As an Executive Director, Regulatory Affairs, Mr. Abernathy leads Amgen’s Global RA CMC function and is accountable for 40 staff, and a product portfolio of over 50 programs. The extent of Michael’s product oversight and responsibilities traverse molecular discovery, early and late-stage clinical development and approved life-cycle programs. He also leads Amgen’s advocacy and external engagement activities that comprise a CMC focus, including, promoting company and industry initiatives, engaging with Health Authorities around the globe and contributing to industry organizations. Prior to his current post, Michael has held roles of increasing leadership at Amgen, including active contributions to several of Amgen’s approved and commercialized therapeutics, as well as spearheading the company’s Analytics Optimization initiative.

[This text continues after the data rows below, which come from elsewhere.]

Lemma run_ok_input (w w' : world) :
  run w = (Ok tt, w') -> exists t, files w !! input_path = Some t.
Proof.
  rewrite run_unfold.
  destruct (files w !! input_path) as [t|]; [by exists t | discriminate].
Qed.

(** With [index=True] the file would start with the index column; the
    script passes [index=False]. *)
Example to_csv_index :
  files (snd (to_csv (Frame 2 scenario) output_path true scenario_world))
    !! output_path
  = Some (([], [PInt 0; PInt 1]) :: scenario).
Proof. vm_compute. reflexivity. Qed.

(** * The claims of the specification *)

(** C1. End-to-end scenario: with the rows (alice, HIT001, 5) and
    (bob, HIT002, 7) in the input file, the run succeeds and writes a table
    with the same header and row order, the score column unchanged (5, 7)
    and the two identifiers of each row replaced by the SHA-256
    hexadecimal digests of "alice", "HIT001", "bob" and "HIT002". *)
Theorem end_to_end_scenario (w : world) :
  files w !! input_path = Some scenario ->
  exists w' t,
    run w = (Ok tt, w') /\
    files w' !! output_path = Some t /\
    header t = header scenario /\
    header t = [py "workerid"; py "hitId"; py "score"] /\
    column t (py "score") = Some [PInt 5; PInt 7] /\
    (exists alice hit001 bob hit002,
       sha256_hexdigest (py "alice") = Some alice /\
       sha256_hexdigest (py "HIT001") = Some hit001 /\
       sha256_hexdigest (py "bob") = Some bob /\
       sha256_hexdigest (py "HIT002") = Some hit002 /\
       rows t = [ Some [PStr alice; PStr hit001; PInt 5];
                  Some [PStr bob; PStr hit002; PInt 7] ]) /\
    t = scenario_output.
Proof.
  intros Hin.
  eexists _, scenario_output.
  split; [exact (run_success _ _ _ Hin scenario_rewritten)|].
  cbn [files]. split; [apply lookup_insert_eq|].
  do 3 (split; [reflexivity|]). split; [|reflexivity].
  eexists _, _, _, _.
  do 4 (split; [vm_compute; reflexivity|]). vm_compute. reflexivity.
Qed.

Lemma end_to_end_scenario_witness :
  exists w' t,
    run scenario_world = (Ok tt, w') /\
    files w' !! output_path = Some t /\
    header t = header scenario /\
    header t = [py "workerid"; py "hitId"; py "score"] /\
    column t (py "score") = Some [PInt 5; PInt 7] /\
    (exists alice hit001 bob hit002,
       sha256_hexdigest (py "alice") = Some alice /\
       sha256_hexdigest (py "HIT001") = Some hit001 /\
       sha256_hexdigest (py "bob") = Some bob /\
       sha256_hexdigest (py "HIT002") = Some hit002 /\
       rows t = [ Some [PStr alice; PStr hit001; PInt 5];
                  Some [PStr bob; PStr hit002; PInt 7] ]) /\
    t = scenario_output.
Proof.
  apply (end_to_end_scenario scenario_world). reflexivity.
Defined.

(** C2 (amended). For every string without surrogate code points,
    [anonymize_value] returns the SHA-256 digest (FIPS 180-4) of the UTF-8
    bytes of the string, in hexadecimal; the bytes hashed are those of the
    string alone: no salt, no key.  The digest function is the one whose
    value on "abc" is the example of the standard. *)
Theorem anonymize_value_sha256_utf8 (s : str) :
  forallb is_scalar s = true ->
  (exists utf8,
     str_encode s = Some utf8 /\
     anonymize_value (PStr s) = Ok (PStr (hexlify (SHA256 utf8)))) /\
  hexlify (SHA256 [x61; x62; x63])
  = py "ba7816bf8f01cfea414140de5dae2223b00361a396177a9cb410ff61f20015ad".
Proof.
  intros [utf8 He]%str_encode_scalar. split; [|vm_compute; reflexivity].
  exists utf8. split; [exact He|].
  rewrite anonymize_value_str. unfold sha256_hexdigest. by rewrite He.
Qed.
(** The objects created for a delivery are new, hold the delivered values and
    leave everything else alone. *)
Lemma allocObject_run (values : Js.Object ReportAction) (w : World) :
  let created := allocObject values w in
  heap created.2 = heap w ++ values.*2
  /\ reportActions created.2 = reportActions w
  /\ reportActionsMaxSequenceNumbers created.2 = reportActionsMaxSequenceNumbers w
  /\ onyxRequests created.2 = onyxRequests w
  /\ allocated (heap created.2) created.1.*2
  /\ contents (heap created.2) created.1 = values.
Proof.
  apply (allocInto_run values [] w). apply Forall_nil_2.
Qed.

Section Reachable.

Context `{Imports}.

(** The mirror after a delivery: the array of the report is replaced as a
    whole by the delivered actions; nothing on the heap changes. *)
Lemma callback_mirror (w : World) (actions : Js.Object loc) (key : string) :
  key <> "" ->
  reportActions (callback (Some actions) (Some key) w).2
  = <[extractCollectionItemID key := Underscore.toArray actions]>
      (reportActions w)
  /\ heap (callback (Some actions) (Some key) w).2 = heap w.
Proof.
  intros Hkey. unfold callback, Js.truthyString.
  rewrite bool_decide_false by done. simpl.
  unfold bind, writeReportActions, heapNow. simpl.
  destruct (Js.at_ _ _) as [ref |]; simpl; [| done].
  by destruct (sequenceNumber (deref (heap w) ref)).
Qed.

Lemma callback_wellFormed (w : World) (actions : option (Js.Object loc))
    (key : option string) :
  wellFormed w ->
  allocated (heap w) (default [] actions).*2 ->
  wellFormed (callback actions key w).2.
Proof.
  intros Hwf Halloc.
  destruct actions as [actions |]; [| by rewrite callback_ignored; auto].
  destruct key as [key |]; [| by rewrite callback_ignored; auto].
  destruct (decide (key = "")) as [-> | Hkey];
    [by rewrite callback_ignored; auto |].
  destruct (callback_mirror w actions key Hkey) as [Hmirror Hheap].
  intros reportID refs. rewrite Hmirror, Hheap, lookup_insert.
  destruct (decide _) as [_ | _]; [| apply Hwf].
  intros [= <-]. unfold Underscore.toArray.
  by apply ownEntries_allocated.
Qed.

Lemma deliver_wellFormed (w : World) (collection : Js.Object ReportAction)
    (key : string) :
  wellFormed w -> wellFormed (deliver collection key w).2.
Proof.
  intros Hwf. unfold deliver, bind.
  pose proof (allocObject_run collection w) as Hrun. cbv zeta in Hrun.
  destruct (allocObject collection w) as [actions w1].
  destruct Hrun as (Hheap & Hmirror & _ & _ & Halloc & _).
  simpl in Hheap, Hmirror, Halloc.
  apply callback_wellFormed; [| done].
  by apply (wellFormed_grows w w1 collection.*2).
Qed.

Lemma perform_wellFormed (op : Operation) (w : World) :
  wellFormed w ->
  (forall actions key,
     op = Callback actions key -> allocated (heap w) (default [] actions).*2) ->
  wellFormed (perform op w).
Proof.
  intros Hwf Hdelivered.
  destruct op as [actions key | r n | r o | r o | r n m | r n p]; simpl.
  - apply callback_wellFormed; [done | by eapply Hdelivered].
  - by rewrite getDeletedCommentsCount_world.
  - destruct (getLastVisibleMessageText_state w r o)
      as (merged & [created Hheap] & _ & Hmirror & _).
    by apply (wellFormed_grows w _ created).
  - destruct (getLastVisibleReportAction_state w r o)
      as (merged & [created Hheap] & _ & Hmirror & _).
    by apply (wellFormed_grows w _ created).
  - done.
  - unfold deleteOptimisticReportAction. by destruct (bool_decide _).
Qed.

End Reachable.

(** ** The scenario of the documentation

    Report 42 holds "hi" at 1, a deleted comment at 2 and "bye" at 3. *)

Example scenario_deleted_comments :
  (getDeletedCommentsCount (H := demoImports) "42" 0 world42).1 = 1.
Proof. vm_compute. reflexivity. Qed.

Example scenario_last_visible_text :
  (getLastVisibleMessageText (H := demoImports) "42" None world42).1 = "bye".
Proof. vm_compute. reflexivity. Qed.

Example scenario_last_visible_action :
  let found := getLastVisibleReportAction (H := demoImports) "42" None world42 in
  deref (heap found.2) <$> found.1 = Some (comment 3 "bye").
Proof. vm_compute. reflexivity. Qed.

Example scenario_after_optimistic_delete :
  mirrored world42Deleted "42" = Some [comment 1 "hi"; comment 2 ""]
  /\ (getLastVisibleMessageText (H := demoImports) "42" None world42Deleted).1
     = "hi".
Proof. vm_compute. split; reflexivity. Qed.

Example scenario_overlay_preview :
  (getLastVisibleMessageText (H := demoImports) "42"
     (Some (allocObject overlayDelete3 world42).1)
     (allocObject overlayDelete3 world42).2).1
  = "hi".
Proof. vm_compute. reflexivity. Qed.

Michael has been an active contributor to innovation during his 20 years as a Regulatory Affairs professional, thirteen of which have been spent at Amgen. Prior to joining Amgen, he held a leadership role within Atrix Laboratories/QLT, Inc.’s Regulatory Affairs group. Michael began his career in the biotechnology industry as a Regulatory Specialist at the blood plasma-based company, Alpha Therapeutics (Grifols S.A.).
Mr. Abernathy earned Bachelor’s degrees in Sports Medicine from University of the Pacific and Human Physiology from California State University. Michael received his Graduate Degree in Cellular and Molecular Biology. He is currently a member of the Regulatory Affairs Professional Society and was Regulatory Affairs Certified (RAC) in April 2004.